As much as I didn’t want to say goodbye to Alex Smith, who is now QB14 in standard scoring leagues after six weeks, my 2-QB team’s depth at the quarterback position allowed me the freedom to make the trade. A Bradford/Weeden/Glennon QB2 streaming combo might not sound all that enticing, but if I play the match-ups right, it might not be all that bad in the end.
There’s still a lot of football left to be played this season, but the time to make a move for my 2-QB team was now. Hopefully this turns out to be one of those win-win trades for both our teams, and gives you a glimpse into the trading rooms of 2-QB leagues.
This is the final installment of ‘The Alex Smith Experiment.’ Don’t fret though, as there will be a new series in its place going forward. Breaking down the Alex Smith for DeSean Jackson trade was a gentle ushering in of a future 2-QB series that will delve into how trades work in 2-QB leagues.

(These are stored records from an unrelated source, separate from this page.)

(** ** The table directory *)

(** One turn of the loop over the sorted directory, case by case. *)
Lemma table_step_unfold env table st :
  TrueTypeFontFile.table_step env table st =
  match TableHeader.value env table "offset" with
  | None => Raised ReadStreamError st
  | Some off =>
    if off * 8 - current_size st <? 0
    then Raised (ParserError "Seek error, unable to go back!") st
    else
    let st1 := after_seek (off * 8) true st in
    match TableHeader.value env table "size" with
    | None => Raised ReadStreamError st1
    | Some sz =>
      if negb (sz =? 0)
      then match TableHeader.tag env table with
           | None => Raised ReadStreamError st1
           | Some tag =>
               Done tt (after_yield (table_name_parser tag).1
                          (FTable (name table) (table_name_parser tag).2) (sz * 8) st1)
           end
      else Done tt st1
    end
  end.
Proof.
  unfold TrueTypeFontFile.table_step.
  destruct (TableHeader.value env table "offset") as [off|]; [|reflexivity].
  unfold bind at 1. simpl decoded. unfold ret at 1.
  unfold bind at 1, seekByte, seekBit, after_seek.
  destruct (off * 8 - current_size st <? 0); [reflexivity|].
  cbv zeta.
  assert (Hrest : forall st1 : FieldSetState,
    (size <- decoded (TableHeader.value env table "size") ;;
     if negb (size =? 0)
     then t <- Table.init env "table[]" table ;; yield t.1 t.2 (size * 8) ;; ret tt
     else ret tt) st1
    = match TableHeader.value env table "size" with
      | None => Raised ReadStreamError st1
      | Some sz =>
        if negb (sz =? 0)
        then match TableHeader.tag env table with
             | None => Raised ReadStreamError st1
             | Some tag =>
                 Done tt (after_yield (table_name_parser tag).1
                            (FTable (name table) (table_name_parser tag).2) (sz * 8) st1)
             end
        else Done tt st1
      end).
  { intros st1.
    destruct (TableHeader.value env table "size") as [sz|]; [|reflexivity].
    unfold bind at 1. simpl decoded. unfold ret at 1.
    destruct (negb (sz =? 0)); [|reflexivity].
    unfold bind at 1, Table.init, table_name_parser.
    destruct (TableHeader.tag env table) as [tag|]; [|reflexivity].
    unfold bind at 1. simpl decoded. unfold ret at 1.
    destruct (Table.TAG_INFO !! tag) as [[[n d] p]|]; reflexivity. }
  destruct (0 <? off * 8 - current_size st).
  - unfold bind at 1. unfold yield_if, bind at 1, yield at 1, ret at 1.
    apply Hrest.
  - unfold bind at 1. unfold yield_if, ret at 1. apply Hrest.
Qed.

Lemma table_refs_app l1 l2 : table_refs (l1 ++ l2) = table_refs l1 ++ table_refs l2.
Proof. apply omap_app. Qed.

Lemma table_refs_padding target null st : table_refs (padding_to target null st) = [].
Proof. unfold padding_to. by destruct (current_size st <? target). Qed.

Lemma nonempty_tables_cons env t tables :
  nonempty_tables env (t :: tables)
  = nonempty_tables env [t] ++ nonempty_tables env tables.
Proof.
  unfold nonempty_tables. simpl. by destruct (bool_decide _).
Qed.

Roster construction doesn’t end at the conclusion of your fantasy draft, as you always have to continually tweak your line-up, and trades play a big part of that in 2-QB leagues. You can see how the Smith-Jackson trade benefited both sides, and each week we’ll look at trades in 2-QB leagues to see how they came to be, why they were beneficial to both teams, and how you can use that information to your advantage in your 2-QB league.
Trading in fantasy football is a topic that doesn’t get broached all that often, especially not on a regular basis. Matthew Berry of ESPN wrote something about it last week, and Austin Lee of Pro Football Focus wrote a series of trade articles this off-season. Both are recommended reads.
In the meantime, work the trade wires in your 2-QB league, and hopefully you’ll be able to come up with a trade that makes your team better.